[Dataset records]
Definition CapConsole := bit 32.
Definition CapNetworkWrite := bit 33.
Definition CapStorageWrite := bit 34.
Definition CapHotPlug := bit 35.
Definition CapGuestAgent := bit 36.
Definition CapDiskResize := bit 37.
Definition CapMaintenance := bit 38.
Definition CapTemplates := bit 39.
Definition CapResourceControl := bit 40.
Definition CapDiskQoS := bit 41.
Definition CapStorageMigrate := bit 42.

(** [CapabilityMatrix.Has]. *)
Definition Has (c want : Z) : bool := Z.land c want =? want.

(** [capTokens] and [extTokens]. *)
Definition capTokens : list (Z * string) :=
  [(CapListHosts, "list_hosts"); (CapListVMs, "list_vms"); (CapGetVM, "get_vm");
   (CapListClusters, "list_clusters"); (CapListStorage, "list_storage");
   (CapListNetworks, "list_networks"); (CapCreateVM, "create_vm");
   (CapPowerStart, "power_start"); (CapPowerStop, "power_stop");
   (CapPowerReset, "power_reset"); (CapPowerSuspend, "power_suspend");
   (CapDeleteVM, "delete_vm"); (CapReconfigureVM, "reconfigure_vm");
   (CapSnapshot, "snapshot"); (CapRevertSnapshot, "revert_snapshot");
   (CapClone, "clone"); (CapMigrate, "migrate"); (CapExport, "export");
   (CapClusterTopology, "cluster_topology"); (CapNodeState, "node_state");
   (CapMetrics, "metrics"); (CapEvents, "events")].

Definition extTokens : list (Z * string) :=
  [(CapConsole, "console"); (CapNetworkWrite, "network_write");
   (CapStorageWrite, "storage_write"); (CapHotPlug, "hotplug");
   (CapGuestAgent, "guest_agent"); (CapDiskResize, "disk_resize");
   (CapMaintenance, "maintenance"); (CapTemplates, "templates");
   (CapResourceControl, "resource_control"); (CapDiskQoS, "disk_qos");
   (CapStorageMigrate, "storage_migrate")].

Definition active_tokens (tokens : list (Z * string)) (c : Z) : list string :=
  (filter (fun t => Has c t.1 = true) tokens).*2.

(** [CapabilityMatrix.ExtStrings] and [CapabilityMatrix.Strings]. *)
Definition ExtStrings (c : Z) : list string := active_tokens extTokens c.
Definition Strings (c : Z) : list string := active_tokens capTokens c ++ ExtStrings c.

(** [PowerOpCapability]. *)
Definition PowerOpCapability (op : string) : Z :=
  if bool_decide (op = PowerStart) then CapPowerStart
  else if bool_decide (op = PowerStop) then CapPowerStop
  else if bool_decide (op = PowerReset) then CapPowerReset
  else if bool_decide (op = PowerSuspend) || bool_decide (op = PowerResume) then CapPowerSuspend
  else 0.

(** ** Tasks (task.go) *)

Definition TaskRunning := "running".
Definition TaskSucceeded := "succeeded".
Definition TaskFailed := "failed".
Definition TaskCancelled := "cancelled".

Record Task := mkTask {
  task_ID : string; task_Kind : string; task_ProviderID : string; task_EntityID : string;
  task_State : string; task_Progress : Z; task_Message : string; task_Error : string;
  task_StartedAt : time; task_UpdatedAt : time; task_FinishedAt : time }.
(* ===== verification/Sim.v ===== *)
(** * The simulator provider

    server/internal/vprovider/sim/sim.go: the in-memory [HypervisorProvider]
    that serves as the reference implementation of the provider contract.  One
    definition per method, over an explicit provider state; a method that reads
    the clock takes the readings as arguments, in the order it takes them. *)
From S2P Require Import Prelude GoStd VProvider.

(** ** State *)

Record sim := mkSim {
  sim_id : string; sim_kind : string; sim_caps : Z;
  sim_hosts : gmap string Host;
  sim_vms : gmap string VM;
  sim_clusters : gmap string Cluster;
  sim_storage : gmap string StoragePool;
  sim_networks : gmap string Network;
  sim_snapshots : gmap string (list Snapshot);
  sim_volumes : gmap string (list Volume);
  sim_tracker : gmap string Task;
  sim_seq : Z;
  sim_closed : bool }.

(** Field assignments. *)
Definition set_caps (c : Z) (p : sim) : sim :=
  mkSim (sim_id p) (sim_kind p) c (sim_hosts p) (sim_vms p) (sim_clusters p) (sim_storage p)
    (sim_networks p) (sim_snapshots p) (sim_volumes p) (sim_tracker p) (sim_seq p) (sim_closed p).
Definition set_kind (k : string) (p : sim) : sim :=
  mkSim (sim_id p) k (sim_caps p) (sim_hosts p) (sim_vms p) (sim_clusters p) (sim_storage p)
    (sim_networks p) (sim_snapshots p) (sim_volumes p) (sim_tracker p) (sim_seq p) (sim_closed p).
Definition set_vms (v : gmap string VM) (p : sim) : sim :=
  mkSim (sim_id p) (sim_kind p) (sim_caps p) (sim_hosts p) v (sim_clusters p) (sim_storage p)
    (sim_networks p) (sim_snapshots p) (sim_volumes p) (sim_tracker p) (sim_seq p) (sim_closed p).
Definition set_networks (n : gmap string Network) (p : sim) : sim :=
  mkSim (sim_id p) (sim_kind p) (sim_caps p) (sim_hosts p) (sim_vms p) (sim_clusters p)
    (sim_storage p) n (sim_snapshots p) (sim_volumes p) (sim_tracker p) (sim_seq p) (sim_closed p).
Definition set_snapshots (s : gmap string (list Snapshot)) (p : sim) : sim :=
  mkSim (sim_id p) (sim_kind p) (sim_caps p) (sim_hosts p) (sim_vms p) (sim_clusters p)
    (sim_storage p) (sim_networks p) s (sim_volumes p) (sim_tracker p) (sim_seq p) (sim_closed p).
Definition set_volumes (v : gmap string (list Volume)) (p : sim) : sim :=
  mkSim (sim_id p) (sim_kind p) (sim_caps p) (sim_hosts p) (sim_vms p) (sim_clusters p)
    (sim_storage p) (sim_networks p) (sim_snapshots p) v (sim_tracker p) (sim_seq p) (sim_closed p).
Definition set_tracker (t : gmap string Task) (p : sim) : sim :=
  mkSim (sim_id p) (sim_kind p) (sim_caps p) (sim_hosts p) (sim_vms p) (sim_clusters p)
    (sim_storage p) (sim_networks p) (sim_snapshots p) (sim_volumes p) t (sim_seq p) (sim_closed p).
Definition set_seq (n : Z) (p : sim) : sim :=
  mkSim (sim_id p) (sim_kind p) (sim_caps p) (sim_hosts p) (sim_vms p) (sim_clusters p)
    (sim_storage p) (sim_networks p) (sim_snapshots p) (sim_volumes p) (sim_tracker p) n (sim_closed p).
Definition set_closed (b : bool) (p : sim) : sim :=
  mkSim (sim_id p) (sim_kind p) (sim_caps p) (sim_hosts p) (sim_vms p) (sim_clusters p)
    (sim_storage p) (sim_networks p) (sim_snapshots p) (sim_volumes p) (sim_tracker p) (sim_seq p) b.

(** Assignments through the [*VM] pointers the provider keeps. *)
Definition vm_set_state (st : string) (v : VM) : VM :=
  mkVM (vm_ID v) (vm_Name v) (vm_Kind v) (vm_ProviderID v) (vm_HostID v) (vm_ClusterID v)
    st st (vm_VCPUs v) (vm_MemoryMB v) (vm_GuestOS v) (vm_Firmware v) (vm_Disks v) (vm_NICs v)
    (vm_IPAddresses v) (vm_Labels v) (vm_SnapshotCount v) (vm_CreatedAt v) (vm_Protected v).
Definition vm_set_hw (vcpus mem : Z) (v : VM) : VM :=
  mkVM (vm_ID v) (vm_Name v) (vm_Kind v) (vm_ProviderID v) (vm_HostID v) (vm_ClusterID v)
    (vm_State v) (vm_StateRaw v) vcpus mem (vm_GuestOS v) (vm_Firmware v) (vm_Disks v) (vm_NICs v)
    (vm_IPAddresses v) (vm_Labels v) (vm_SnapshotCount v) (vm_CreatedAt v) (vm_Protected v).
Definition vm_set_host (h : string) (v : VM) : VM :=
  mkVM (vm_ID v) (vm_Name v) (vm_Kind v) (vm_ProviderID v) h (vm_ClusterID v)
    (vm_State v) (vm_StateRaw v) (vm_VCPUs v) (vm_MemoryMB v) (vm_GuestOS v) (vm_Firmware v)
    (vm_Disks v) (vm_NICs v) (vm_IPAddresses v) (vm_Labels v) (vm_SnapshotCount v)
    (vm_CreatedAt v) (vm_Protected v).
Definition vm_set_snapcount (n : Z) (v : VM) : VM :=
  mkVM (vm_ID v) (vm_Name v) (vm_Kind v) (vm_ProviderID v) (vm_HostID v) (vm_ClusterID v)
    (vm_State v) (vm_StateRaw v) (vm_VCPUs v) (vm_MemoryMB v) (vm_GuestOS v) (vm_Firmware v)
    (vm_Disks v) (vm_NICs v) (vm_IPAddresses v) (vm_Labels v) n (vm_CreatedAt v) (vm_Protected v).
Definition snap_set_current (b : bool) (s : Snapshot) : Snapshot :=
  mkSnapshot (snap_ID s) (snap_VMID s) (snap_Name s) (snap_Description s) (snap_ParentID s)
    (snap_HasMemory s) b (snap_CreatedAt s).

(** ** Construction *)

Definition FullCaps : Z :=
  foldr Z.lor 0
    [CapListHosts; CapListVMs; CapGetVM; CapListClusters; CapListStorage; CapListNetworks;
     CapCreateVM; CapPowerStart; CapPowerStop; CapPowerReset; CapPowerSuspend; CapDeleteVM;
     CapReconfigureVM; CapSnapshot; CapRevertSnapshot; CapClone; CapMigrate; CapExport;
     CapClusterTopology; CapNodeState; CapMetrics; CapEvents;
     CapConsole; CapNetworkWrite; CapStorageWrite].

Definition WithCaps (c : Z) : sim -> sim := set_caps c.
Definition WithKind (k : string) : sim -> sim := set_kind k.

(** [seed]: one cluster, two hosts, three VMs, a datastore with two volumes, a
    network.  The counter behind [nextID] is left at 0. *)
Definition seed_vm (p : sim) (i : Z) (st : string) : string * VM :=
  let id := "vm-" +:+ itoa (i + 1) in
  let host := if i =? 2 then "host-2" else "host-1" in
  (id, mkVM id ("sim-vm-" +:+ itoa (i + 1)) (sim_kind p) (sim_id p) host "cluster-1" st st
         2 4096 "linux" FirmwareUEFI
         [mkDisk (id +:+ "-d0") "" DiskQcow2 (f64_of_Z 40) "ds-1" ""]
         [mkNIC (id +:+ "-n0") ("52:54:00:00:00:0" +:+ itoa i) "net-1" "" true]
         [] ∅ 0 ((1700000000 + unix_epoch) * Second) false).

Definition seed (p : sim) : sim :=
  let kind := sim_kind p in
  let id := sim_id p in
  let host hid name n :=
    mkHost hid name kind id "cluster-1" NodeUp 16 0 65536 0 n "sim-1.0" ∅ in
  mkSim id kind (sim_caps p)
    (<["host-2" := host "host-2" "sim-host-2" 1]> (<["host-1" := host "host-1" "sim-host-1" 2]> (sim_hosts p)))
    (foldl (fun m kv => <[kv.1 := kv.2]> m) (sim_vms p)
       [seed_vm p 0 StateRunning; seed_vm p 1 StateRunning; seed_vm p 2 StateStopped])
    (<["cluster-1" := mkCluster "cluster-1" "sim-cluster" kind id ["host-1"; "host-2"] true false]> (sim_clusters p))
    (<["ds-1" := mkStoragePool "ds-1" "sim-datastore" kind id "nfs" (f64_of_Z 4096) (f64_of_Z 3000)
                   ["host-1"; "host-2"] true]> (sim_storage p))
    (<["net-1" := mkNetwork "net-1" "sim-vmnet" kind id "bridge" 0]> (sim_networks p))
    (sim_snapshots p)
    (<["ds-1" := [mkVolume "vol-1" "vm-1-disk0.qcow2" "ds-1" DiskQcow2 (f64_of_Z 40) (f64_of_Z 8) false "";
                  mkVolume "iso-1" "ubuntu-24.04.iso" "ds-1" DiskRaw (f64_of_Z 2) (f64_of_Z 2) true ""]]> (sim_volumes p))
    (sim_tracker p) (sim_seq p) (sim_closed p).

Definition New (id : string) (opts : list (sim -> sim)) : sim :=
  seed (foldl (fun p o => o p)
          (mkSim id KindKVM FullCaps ∅ ∅ ∅ ∅ ∅ ∅ ∅ ∅ 0 false) opts).

(** [nextID]: [atomic.AddInt64] on the counter. *)
Definition nextID (prefix : string) (p : sim) : string * sim :=
  let seq := wrap64 (sim_seq p + 1) in
  (prefix +:+ "-" +:+ itoa seq, set_seq seq p).

(** The common tail of every write: a task started and finished at once. *)
Definition run_task (kind entity : string) (now : time) (p : sim) : option Task * sim :=
  let '(tid, p) := nextID "task" p in
  let '(t, tr) := tt_Start tid kind (sim_id p) entity now (sim_tracker p) in
  let '(t', tr) := tt_Finish (task_ID t) TaskSucceeded "" now tr in
  (t', set_tracker tr p).

(** A method returns its result and the new state; [Ok None] is a nil task. *)
Definition op (A : Type) : Type := sim -> result verr A * sim.

Definition done_with (kind entity : string) (now : time) : op (option Task) :=
  fun p => let '(t, p) := run_task kind entity now p in (Ok t, p).

(** ** Identity, health, inventory *)

Definition HealthCheck (now : time) (p : sim) : HealthStatus :=
  if sim_closed p then mkHealth false "closed" "" now
  else mkHealth true "" "sim-1.0" now.

Definition Close (p : sim) : sim := set_closed true p.

(** A listing ranges over a Go map: its order is unspecified, and the model
    fixes one ([map_to_list]). *)
Definition listing {A} (cap : Z) (m : gmap string A) (p : sim) : result verr (list A) :=
  if negb (Has (sim_caps p) cap) then Err ErrUnsupported else Ok (map_to_list m).*2.

Definition ListHosts (p : sim) : result verr (list Host) := listing CapListHosts (sim_hosts p) p.
Definition ListClusters (p : sim) : result verr (list Cluster) :=
  listing CapListClusters (sim_clusters p) p.
Definition ListStorage (p : sim) : result verr (list StoragePool) :=
  listing CapListStorage (sim_storage p) p.
Definition ListNetworks (p : sim) : result verr (list Network) :=
  listing CapListNetworks (sim_networks p) p.

(** The filter of [ListVMs]; [opts.Labels] is not consulted. *)
Definition vm_matches (opts : ListOptions) (v : VM) : bool :=
  (bool_decide (lo_HostID opts = "") || bool_decide (vm_HostID v = lo_HostID opts))
  && (bool_decide (lo_ClusterID opts = "") || bool_decide (vm_ClusterID v = lo_ClusterID opts))
  && (bool_decide (lo_State opts = "") || bool_decide (vm_State v = lo_State opts)).

Definition ListVMs (opts : ListOptions) (p : sim) : result verr (list VM) :=
  if negb (Has (sim_caps p) CapListVMs) then Err ErrUnsupported
  else Ok (filter (fun v => vm_matches opts v = true) (map_to_list (sim_vms p)).*2).

(** [VMDetail]: the normalized header and the native object as JSON. *)
Definition GetVM (id : string) (p : sim) : result verr (VM * json) :=
  if negb (Has (sim_caps p) CapGetVM) then Err ErrUnsupported
  else match sim_vms p !! id with
       | None => Err ErrNotFound
       | Some v => Ok (v, JObj [("id", JString id); ("simNative", JBool true);
                                ("state", JString (vm_State v))])
       end.

(** ** Lifecycle *)

Definition CreateVM (spec : VMSpec) (now : time) : op (option Task) := fun p =>
  if negb (Has (sim_caps p) CapCreateVM) then (Err ErrUnsupported, p)
  else if bool_decide (trim_space (vs_Name spec) = "") || (vs_VCPUs spec <=? 0)
          || (vs_MemoryMB spec <=? 0) then (Err ErrInvalidSpec, p)
  else
    let '(id, p) := nextID "vm" p in
    let v := mkVM id (vs_Name spec) (sim_kind p) (sim_id p) (vs_HostID spec) (vs_ClusterID spec)
               StateStopped "stopped" (vs_VCPUs spec) (vs_MemoryMB spec) (vs_GuestOS spec)
               (vs_Firmware spec)
               (imap (fun i d => mkDisk (id +:+ "-d" +:+ itoa (Z.of_nat i)) "" (dsk_Format d)
                                   (dsk_CapacityGB d) (dsk_StorageID d) "") (vs_Disks spec))
               (imap (fun i n => mkNIC (id +:+ "-n" +:+ itoa (Z.of_nat i)) (nics_MAC n)
                                   (nics_NetworkID n) (nics_Model n) true) (vs_NICs spec))
               [] (vs_Labels spec) 0 now false in
    done_with "createVM" id now (set_vms (<[id := v]> (sim_vms p)) p).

• EXERCISE REQUIREMENTS:
Print exactly the lines above, between the one holding "let '(tid, p)" and the one holding "(bool_decide (lo_HostID opts", inclusive, and nothing besides.

• EXERCISE RESULT:
  let '(tid, p) := nextID "task" p in
  let '(t, tr) := tt_Start tid kind (sim_id p) entity now (sim_tracker p) in
  let '(t', tr) := tt_Finish (task_ID t) TaskSucceeded "" now tr in
  (t', set_tracker tr p).

(** A method returns its result and the new state; [Ok None] is a nil task. *)
Definition op (A : Type) : Type := sim -> result verr A * sim.

Definition done_with (kind entity : string) (now : time) : op (option Task) :=
  fun p => let '(t, p) := run_task kind entity now p in (Ok t, p).

(** ** Identity, health, inventory *)

Definition HealthCheck (now : time) (p : sim) : HealthStatus :=
  if sim_closed p then mkHealth false "closed" "" now
  else mkHealth true "" "sim-1.0" now.

Definition Close (p : sim) : sim := set_closed true p.

(** A listing ranges over a Go map: its order is unspecified, and the model
    fixes one ([map_to_list]). *)
Definition listing {A} (cap : Z) (m : gmap string A) (p : sim) : result verr (list A) :=
  if negb (Has (sim_caps p) cap) then Err ErrUnsupported else Ok (map_to_list m).*2.

Definition ListHosts (p : sim) : result verr (list Host) := listing CapListHosts (sim_hosts p) p.
Definition ListClusters (p : sim) : result verr (list Cluster) :=
  listing CapListClusters (sim_clusters p) p.
Definition ListStorage (p : sim) : result verr (list StoragePool) :=
  listing CapListStorage (sim_storage p) p.
Definition ListNetworks (p : sim) : result verr (list Network) :=
  listing CapListNetworks (sim_networks p) p.

(** The filter of [ListVMs]; [opts.Labels] is not consulted. *)
Definition vm_matches (opts : ListOptions) (v : VM) : bool :=
  (bool_decide (lo_HostID opts = "") || bool_decide (vm_HostID v = lo_HostID opts))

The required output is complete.